4450. — À MADAME LA DUCHESSE DE SAXE-GOTHA[1].
Aux Délices, 5 février.

Madame, pardonnez encore à un pauvre vieillard malade, prêt à quitter le plus misérable des mondes possibles pour aller voir s’il est digne d’un meilleur ; pardonnez-lui s’il n’écrit pas de sa main à Votre Altesse sérénissime, et s’il ose lui envoyer un paquet dont le port serait une indiscrétion avec un comte de l’empire.

Mais une princesse de Saxe ne prendra pas garde aux frais ; je ne trouve que cette façon de lui faire parvenir sûrement mes hommages. Elle verra par cette quatrième lettre du commissionnaire Oboussier combien la voie des chariots de poste est infidèle. Si elle daigne envoyer à Mlle de Bassevitz un des deux exemplaires, elle prendra la voie la plus convenable : les princes font tout ce qu’ils veulent, et surtout les princesses. S’il est ainsi, madame, renvoyez donc les huit mille hommes que Votre Altesse sérénissime nourrit, à moins qu’ils ne vous payent régulièrement. Je suppose que, dans de telles circonstances, elle a un agent à Paris, et si elle n’en a point, j’ose toujours lui proposer le Genevois Cromelin à très-bon marché.

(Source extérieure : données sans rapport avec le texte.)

(** C7, amended.  For the selected session (the first session of the store
    with the selected id) the export is the header row followed by one row
    per member, in the order of the members list, with columns name, email
    or the empty string, phone or the empty string, [Yes] when the last
    attendance record for the session and the member has [present] true and
    [No] otherwise, the session title and the session date.  On a store
    with at most one attendance record per key this is [Yes] exactly when a
    record for the session and the member exists with [present] true. *)
Theorem exportCsvForSession_rows (s : StoreShape) (sid : Uuid) (sel : Session) :
  find (fun sess => session_id sess = sid) (sessions s) = Some sel ->
  exportCsvForSession s sid
  = Some (csv_file_name sel, csv_text (last_wins_rows s sel), "text/csv"%string)
  /\
  length (last_wins_rows s sel) = S (length (members s))
  /\
  (unique_keys (attendance s) ->
   exportCsvForSession s sid
   = Some (csv_file_name sel, csv_text (claimed_rows s sel), "text/csv"%string)).
Proof.
  intros Hsel. split; [by apply exportCsvForSession_last_wins|]. split.
  - unfold last_wins_rows. cbn [length]. by rewrite length_fmap.
  - intros Huniq. rewrite claimed_rows_unique by done.
    by apply exportCsvForSession_last_wins.
Qed.

Lemma exportCsvForSession_rows_witness :
  exportCsvForSession scenario_store "s1"
  = Some (csv_file_name (mkSession "s1" "Week 1" "2025-01-01" None),
          csv_text (claimed_rows scenario_store
                      (mkSession "s1" "Week 1" "2025-01-01" None)),
          "text/csv"%string).
Proof.
  apply (proj2 (proj2 (exportCsvForSession_rows scenario_store "s1"
                         (mkSession "s1" "Week 1" "2025-01-01" None) eq_refl))).
  unfold unique_keys. vm_compute. apply NoDup_singleton.
Defined.

(** The scenario of the specification: the export is the header row and
    the row [Ann,,,Yes,Week 1,2025-01-01]. *)
Example exportCsv_scenario :
  exportCsvForSession scenario_store "s1"
  = Some ("2025-01-01-Week 1-attendance.csv"%string,
          "Member Name,Email,Phone,Present,Session Title,Date"
            +:+ String newline "Ann,,,Yes,Week 1,2025-01-01",
          "text/csv"%string).
Proof. reflexivity. Qed.

Example removeSession_scenario :
  removeSession "s1" scenario_store
  = {| members := [mkMember "m1" "Ann" None None]; sessions := [];
       attendance := [] |}.
Proof. reflexivity. Qed.

(** * Further properties of the mutation API *)

(** ** The attendance list around the record [setAttendance] rewrites *)

Lemma findIndex_split {A} (P : A -> Prop) `{!forall x, Decision (P x)}
    (l : list A) (i : nat) :
  findIndex P l = Some i ->
  exists l1 a l2, l = l1 ++ a :: l2 /\ length l1 = i /\
                  Forall (fun x => ~ P x) l1 /\ P a.
Proof.
  intros (a & Ha & HP & Hfirst)%findIndex_Some.
  exists (take i l), a, (drop (S i) l).
  pose proof (lookup_lt_Some _ _ _ Ha) as Hlt.
  split; [by rewrite take_drop_middle|].
  split; [rewrite length_take; lia|]. split; [|done].
  apply Forall_lookup. intros j y Hj.
  pose proof (lookup_lt_Some _ _ _ Hj) as Hjlt. rewrite length_take in Hjlt.
  rewrite lookup_take_lt in Hj by lia. apply (Hfirst j y Hj). lia.
Qed.

Lemma setAttendance_found_split sid mid p s i :
  findIndex (same_key sid mid) (attendance s) = Some i ->
  exists l1 a l2,
    attendance s = l1 ++ a :: l2 /\
    Forall (fun x => ~ same_key sid mid x) l1 /\ same_key sid mid a /\
    attendance (setAttendance sid mid p s) = l1 ++ with_present p a :: l2.
Proof.
  intros Hi. rewrite (setAttendance_found _ _ p _ _ Hi).
  apply findIndex_split in Hi as (l1 & a & l2 & Hl & Hlen & Hl1 & Ha).
  exists l1, a, l2. split; [done|]. split; [done|]. split; [done|].
  rewrite Hl, alter_app_r_alt by lia.
  by replace (i - length l1) with 0 by lia.
Qed.

Lemma filter_absent {A} (P : A -> Prop) `{!forall x, Decision (P x)} (l : list A) :
  Forall (fun x => ~ P x) l -> filter P l = [].
Proof.
  intros Hall. induction l as [|x l IH]; [done|].
  apply Forall_cons in Hall as [Hx Hl].
  rewrite filter_cons_False; [by apply IH|done].
Qed.

Lemma record_key_with_present p a : record_key (with_present p a) = record_key a.
Proof. done. Qed.

(** X1. [setAttendance] keeps the composite key unique: on a store with at
    most one attendance record per key, the store it returns has at most one
    record per key. *)
Theorem setAttendance_preserves_unique_keys (s : StoreShape) (sid mid : Uuid)
    (p : bool) :
  unique_keys (attendance s) ->
  unique_keys (attendance (setAttendance sid mid p s)).
Proof.
  unfold unique_keys. intros Huniq.
  destruct (findIndex (same_key sid mid) (attendance s)) as [i|] eqn:Hi.
  - destruct (setAttendance_found_split _ _ p _ _ Hi)
      as (l1 & a & l2 & Hl & _ & _ & ->).
    rewrite Hl in Huniq. by rewrite fmap_app, fmap_cons in *.
  - rewrite (setAttendance_fresh _ _ p _ Hi), fmap_app.
    apply NoDup_app. split; [done|]. split; [|apply NoDup_singleton].
    intros k Hk Hk'. apply list_elem_of_singleton in Hk'. subst k.
    apply list_elem_of_fmap in Hk as (a & Ha & Hin).
    apply findIndex_None in Hi. rewrite Forall_forall in Hi.
    apply (Hi a Hin). by apply same_key_record_key.
Qed.

Lemma setAttendance_preserves_unique_keys_witness :
  unique_keys (attendance (setAttendance "s1" "m1" true
     (mkStore [] [] [mkAttendance "s1" "m0" true; mkAttendance "s1" "m1" false]))).
Proof.
  apply setAttendance_preserves_unique_keys.
  unfold unique_keys. apply (bool_decide_unpack _). vm_compute. exact I.
Defined.

(** X2. The last write wins: [setAttendance] of a key after a
    [setAttendance] of the same key gives the store the second call alone
    gives, on every store. *)
Theorem setAttendance_last_write_wins (s : StoreShape) (sid mid : Uuid)
    (p1 p2 : bool) :
  setAttendance sid mid p2 (setAttendance sid mid p1 s)
  = setAttendance sid mid p2 s.
Proof.
  destruct (findIndex (same_key sid mid) (attendance s)) as [i|] eqn:Hi.
  - unfold setAttendance at 1. cbn [members sessions].
    rewrite (setAttendance_found _ _ p1 _ _ Hi).
    rewrite findIndex_alter by apply with_present_same_key. rewrite Hi.
    rewrite list_alter_alter_eq. unfold setAttendance. rewrite Hi. reflexivity.
  - unfold setAttendance at 1. cbn [members sessions].
    rewrite (setAttendance_fresh _ _ p1 _ Hi).
    rewrite (findIndex_snoc_fresh _ _ _ Hi) by done.
    unfold setAttendance. rewrite Hi. f_equal.
    rewrite alter_app_r_alt by done. by rewrite Nat.sub_diag.
Qed.

(** The records of a key before and after [setAttendance] of another key. *)
Lemma setAttendance_filter_other (s : StoreShape) (sid mid sid' mid' : Uuid)
    (p : bool) :
  (sid', mid') <> (sid, mid) ->
  filter (same_key sid' mid') (attendance (setAttendance sid mid p s))
  = filter (same_key sid' mid') (attendance s).
Proof.
  intros Hne.
  assert (forall a, same_key sid mid a -> ~ same_key sid' mid' a) as Hother.
  { intros a [<- <-] [Hs Hm]. apply Hne. by rewrite Hs, Hm. }
  destruct (findIndex (same_key sid mid) (attendance s)) as [i|] eqn:Hi.
  - destruct (setAttendance_found_split _ _ p _ _ Hi)
      as (l1 & a & l2 & -> & _ & Ha & ->).
    rewrite !filter_app, !filter_cons.
    rewrite (decide_False (P := same_key sid' mid' (with_present p a)))
      by (apply Hother; by apply with_present_same_key).
    by rewrite (decide_False (P := same_key sid' mid' a)) by by apply Hother.
  - rewrite (setAttendance_fresh _ _ p _ Hi), filter_app.
    rewrite filter_cons_False by by apply Hother.
    by rewrite filter_nil, app_nil_r.
Qed.

Lemma attendanceMap_after_write (s : StoreShape) (sid mid : Uuid) (p : bool) :
  unique_keys (attendance s) ->
  attendanceMap (setAttendance sid mid p s) sid !! mid = Some p.
Proof.
  intros Huniq. rewrite attendanceMap_lookup. unfold last_flag.
  destruct (findIndex (same_key sid mid) (attendance s)) as [i|] eqn:Hi.
  - destruct (setAttendance_found_split _ _ p _ _ Hi)
      as (l1 & a & l2 & Hl & Hl1 & Ha & ->).
    assert (a ∈ attendance s) as Hin
      by (rewrite Hl; apply elem_of_app; right; apply elem_of_cons; by left).
    pose proof (key_count_unique sid mid _ a Huniq Hin Ha) as Hcount.
    unfold key_count in Hcount. rewrite Hl in Hcount.
    rewrite filter_app, filter_cons_True, length_app in Hcount by done.
    cbn [length] in Hcount.
    assert (filter (same_key sid mid) l2 = []) as Hl2
      by (apply length_zero_iff_nil; lia).
    rewrite filter_app, (filter_absent _ l1 Hl1).
    rewrite filter_cons_True by by apply with_present_same_key.
    by rewrite Hl2.
  - rewrite (setAttendance_fresh _ _ p _ Hi), filter_app.
    rewrite filter_cons_True by done. by rewrite filter_nil, last_snoc.
Qed.

Lemma unique_keys_after_write (s : StoreShape) (sid mid : Uuid) (p : bool) :
  unique_keys (attendance s) ->
  unique_keys (attendance (setAttendance sid mid p s)).
Proof.
  unfold unique_keys. intros Huniq.
  destruct (findIndex (same_key sid mid) (attendance s)) as [i|] eqn:Hi.
  - destruct (setAttendance_found_split _ _ p _ _ Hi)
      as (l1 & a & l2 & Hl & _ & _ & ->).
    rewrite Hl in Huniq. by rewrite fmap_app, fmap_cons in *.
  - rewrite (setAttendance_fresh _ _ p _ Hi), fmap_app.
    apply findIndex_None in Hi. apply NoDup_app. split; [done|]. split.
    + intros k Hk Hk'. apply list_elem_of_singleton in Hk'. subst k.
      apply list_elem_of_fmap in Hk as (a & Ha & Hin).
      rewrite Forall_forall in Hi. apply (Hi a Hin).
      by apply same_key_record_key.
    + apply NoDup_singleton.
Qed.

(** X3. Read after write.  On a store with at most one record per key, the
    map of a session built after [setAttendance sid mid p] answers [p] for
    the member; and on every store the answers for all other pairs of
    session and member are the ones given before. *)
Theorem setAttendance_then_attendanceMap (s : StoreShape) (sid mid : Uuid)
    (p : bool) :
  (unique_keys (attendance s) ->
   attendanceMap (setAttendance sid mid p s) sid !! mid = Some p)
  /\
  (forall sid' mid', (sid', mid') <> (sid, mid) ->
   attendanceMap (setAttendance sid mid p s) sid' !! mid'
   = attendanceMap s sid' !! mid').
Proof.
  split; [apply attendanceMap_after_write|].
  intros sid' mid' Hne. rewrite !attendanceMap_lookup. unfold last_flag.
  by rewrite setAttendance_filter_other.
Qed.

Lemma setAttendance_then_attendanceMap_witness :
  attendanceMap (setAttendance "s1" "m1" true
     (mkStore [] [] [mkAttendance "s1" "m1" false])) "s1" !! "m1" = Some true
  /\
  attendanceMap (setAttendance "s1" "m1" true
     (mkStore [] [] [mkAttendance "s1" "m1" false])) "s1" !! "m2"
  = attendanceMap (mkStore [] [] [mkAttendance "s1" "m1" false]) "s1" !! "m2".
Proof.
  split.
  - apply (proj1 (setAttendance_then_attendanceMap
                    (mkStore [] [] [mkAttendance "s1" "m1" false]) "s1" "m1" true)).
    unfold unique_keys. simpl. apply NoDup_singleton.
  - apply (proj2 (setAttendance_then_attendanceMap
                    (mkStore [] [] [mkAttendance "s1" "m1" false]) "s1" "m1" true)).
    discriminate.
Defined.
(** * AI Logo Animator: the generation gateway and the job orchestrator

    A shallow embedding of [services/geminiService.ts] and of the event
    handlers of [App.tsx].  Asynchronous functions are interaction trees:
    every interaction with the outside (the remote service, the host's
    credential interface, timers, React's state setters) is an event, and
    an interpreter with an explicit environment runs a tree and records
    what happened. *)

From ITree Require Import ITree.
From Stdlib Require Import List NArith ZArith Lia String Ascii Bool.
Import ListNotations.
Local Open Scope list_scope.

Set Implicit Arguments.

(** ** JavaScript strings *)

Module JS.

(** A JavaScript string is a sequence of UTF-16 code units. *)
Definition jsstring : Type := list N.

(** String literals of the source are ASCII. *)
Definition js (s : string) : jsstring :=
  map N_of_ascii (list_ascii_of_string s).

(** [`${a}${b}`] and [a + b]. *)
Definition concat (a b : jsstring) : jsstring := a ++ b.
Infix "+++" := concat (right associativity, at level 60).

(** ECMAScript WhiteSpace and LineTerminator code points, the characters
    that [String.prototype.trim] strips. *)
Definition isWhiteSpace (c : N) : bool :=
  existsb (N.eqb c)
    [ 9; 10; 11; 12; 13; 32; 160; 5760; 8232; 8233; 8239; 8287; 12288; 65279 ]%N
  || ((8192 <=? c) && (c <=? 8202))%N.

Fixpoint trimStart (s : jsstring) : jsstring :=
  match s with
  | c :: s' => if isWhiteSpace c then trimStart s' else s
  | [] => []
  end.

Definition trimEnd (s : jsstring) : jsstring := rev (trimStart (rev s)).

Definition trim (s : jsstring) : jsstring := trimEnd (trimStart s).

Fixpoint startsWith (s p : jsstring) : bool :=
  match p, s with
  | [], _ => true
  | a :: p', b :: s' => N.eqb a b && startsWith s' p'
  | _ :: _, [] => false
  end.

Fixpoint includes (s p : jsstring) : bool :=
  startsWith s p ||
  match s with
  | [] => false
  | _ :: s' => includes s' p
  end.

(** Truthiness of a string: the empty string is falsy. *)
Definition truthy (s : jsstring) : bool :=
  match s with [] => false | _ :: _ => true end.

(** Truthiness of [string | undefined]. *)
Definition truthy_opt (v : option jsstring) : bool :=
  match v with Some s => truthy s | None => false end.

(** A value of type [string | undefined] inside a template literal. *)
Definition toString (v : option jsstring) : jsstring :=
  match v with Some s => s | None => js "undefined" end.

End JS.
Export JS.

(** ** Promises as interaction trees *)

Module Async.

(** A thrown value, as far as the program looks at it: [e.message].  The
    values thrown here are objects; a rejection with [null] or
    [undefined], on which reading [e.message] would itself throw, is not
    a value of this type. *)
Record Error : Type := mkError { message : option jsstring }.

(** [new Error(msg)] *)
Definition newError (msg : jsstring) : Error := mkError (Some msg).

(** An [async] function over events [E]: it settles with a rejection
    ([inl]) or a value ([inr]). *)
Definition async (E : Type -> Type) (A : Type) : Type := itree E (Error + A)%type.

Definition resolve {E : Type -> Type} {A : Type} (a : A) : async E A := Ret (inr a).

Definition throw {E : Type -> Type} {A : Type} (e : Error) : async E A := Ret (inl e).

(** Sequencing: a rejection skips the rest. *)
Definition andThen {E : Type -> Type} {A B : Type} (m : async E A) (k : A -> async E B) : async E B :=
  ITree.bind m (fun r => match r with
                         | inl e => Ret (inl e)
                         | inr a => k a
                         end).

Arguments andThen {E A B} m & k.

(** [await p] for an awaited operation [p] of the environment, whose
    answer is already a rejection or a value. *)
Definition await {E : Type -> Type} {X : Type} (e : E (Error + X)%type) : async E X := ITree.trigger e.

(** An operation of the environment that cannot throw. *)
Definition perform {E : Type -> Type} {X : Type} (e : E X) : async E X :=
  ITree.bind (ITree.trigger e) (fun x => Ret (inr x)).
Lemma lock_unlock_round_trip_example :
  ledger_ok db_locked
  ∧ Wallet.lock_balance (1%Z, "available_fund") #20 db_locked
    = (Return tt, (Wallet.lock_balance (1%Z, "available_fund") #20 db_locked).2)
  ∧ Wallet.unlock_balance (1%Z, "available_fund") #20
      (Wallet.lock_balance (1%Z, "available_fund") #20 db_locked).2
    = (Return tt, db_locked).
Proof.
  assert (Hok : ledger_ok db_locked) by ledger_by_compute.
  assert (Hrun : Wallet.lock_balance (1%Z, "available_fund") #20 db_locked
                 = (Return tt, (Wallet.lock_balance (1%Z, "available_fund") #20 db_locked).2))
    by by_compute.
  split; [exact Hok|]. split; [exact Hrun|].
  apply (lock_unlock_round_trip db_locked _ (1%Z, "available_fund") #20 Hok Hrun).
Defined.

(** X3. The five wallet methods keep the ledger invariant
    [0 <= locked_balance <= balance] of every wallet, whether they succeed
    or raise. *)
Theorem wallet_methods_keep_ledger_invariant (db : DB) (self target : Z * string) (amount : Qc) :
  ledger_ok db →
  ledger_ok (Wallet.add_balance self amount db).2
  ∧ ledger_ok (Wallet.subtract_balance self amount db).2
  ∧ ledger_ok (Wallet.lock_balance self amount db).2
  ∧ ledger_ok (Wallet.unlock_balance self amount db).2
  ∧ ledger_ok (Wallet.transfer_to self target amount db).2.
Proof.
  intros Hok. split; [|split; [|split; [|split]]].
  - by apply add_balance_ledger_ok.
  - by apply subtract_balance_ledger_ok.
  - by apply lock_balance_ledger_ok.
  - by apply unlock_balance_ledger_ok.
  - by apply transfer_to_ledger_ok.
Qed.

Lemma wallet_methods_keep_ledger_invariant_example :
  ledger_ok db_locked
  ∧ ledger_ok (Wallet.add_balance (1%Z, "available_fund") #5 db_locked).2
  ∧ ledger_ok (Wallet.subtract_balance (1%Z, "available_fund") #5 db_locked).2.
Proof.
  assert (Hok : ledger_ok db_locked) by ledger_by_compute.
  split; [exact Hok|].
  destruct (wallet_methods_keep_ledger_invariant db_locked (1%Z, "available_fund")
              (2%Z, "available_fund") #5 Hok) as (Hadd & Hsub & _).
  split; [exact Hadd|exact Hsub].
Defined.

Est-il vrai, madame, que le roi de Prusse soit dangereusement malade ? Est-il vrai que le roi de Pologne soit mort ? Voudriez-vous du trône de Pologne, madame ? Quel pauvre trône, et que tous les rois de la terre sont à plaindre ! Je ne connais d’heureux que le roi de Danemark. Je suis persuadé que la grande maîtresse des cœurs est de mon avis. Voyez quelle serait votre situation, si la souveraineté de Dresde était restée dans votre branche ! Ceux à qui Charles-Quint donna votre héritage pensaient-ils que l’électorat ferait le malheur de leurs descendants ? Qu’on est trompé dans tous ses projets, et que la grandeur est entourée de précipices !

On prétend, madame, que la princesse votre fille fera le bonheur d’un prince d’Angleterre ; c’est assurément le plus beau présent qu’on puisse faire à cette nation.

Je n’écris plus au roi de Prusse ; je renonce à lui. Il n’a que de l’esprit et de l’ambition ; il ne m’aidera ni à vivre, ni à mourir. À mon âge, on ne doit s’attacher qu’à un cœur comme le vôtre : je trouve en vous tout ce que je désire en lui ; s’il eût eu vos vertus, je l’aurais adoré.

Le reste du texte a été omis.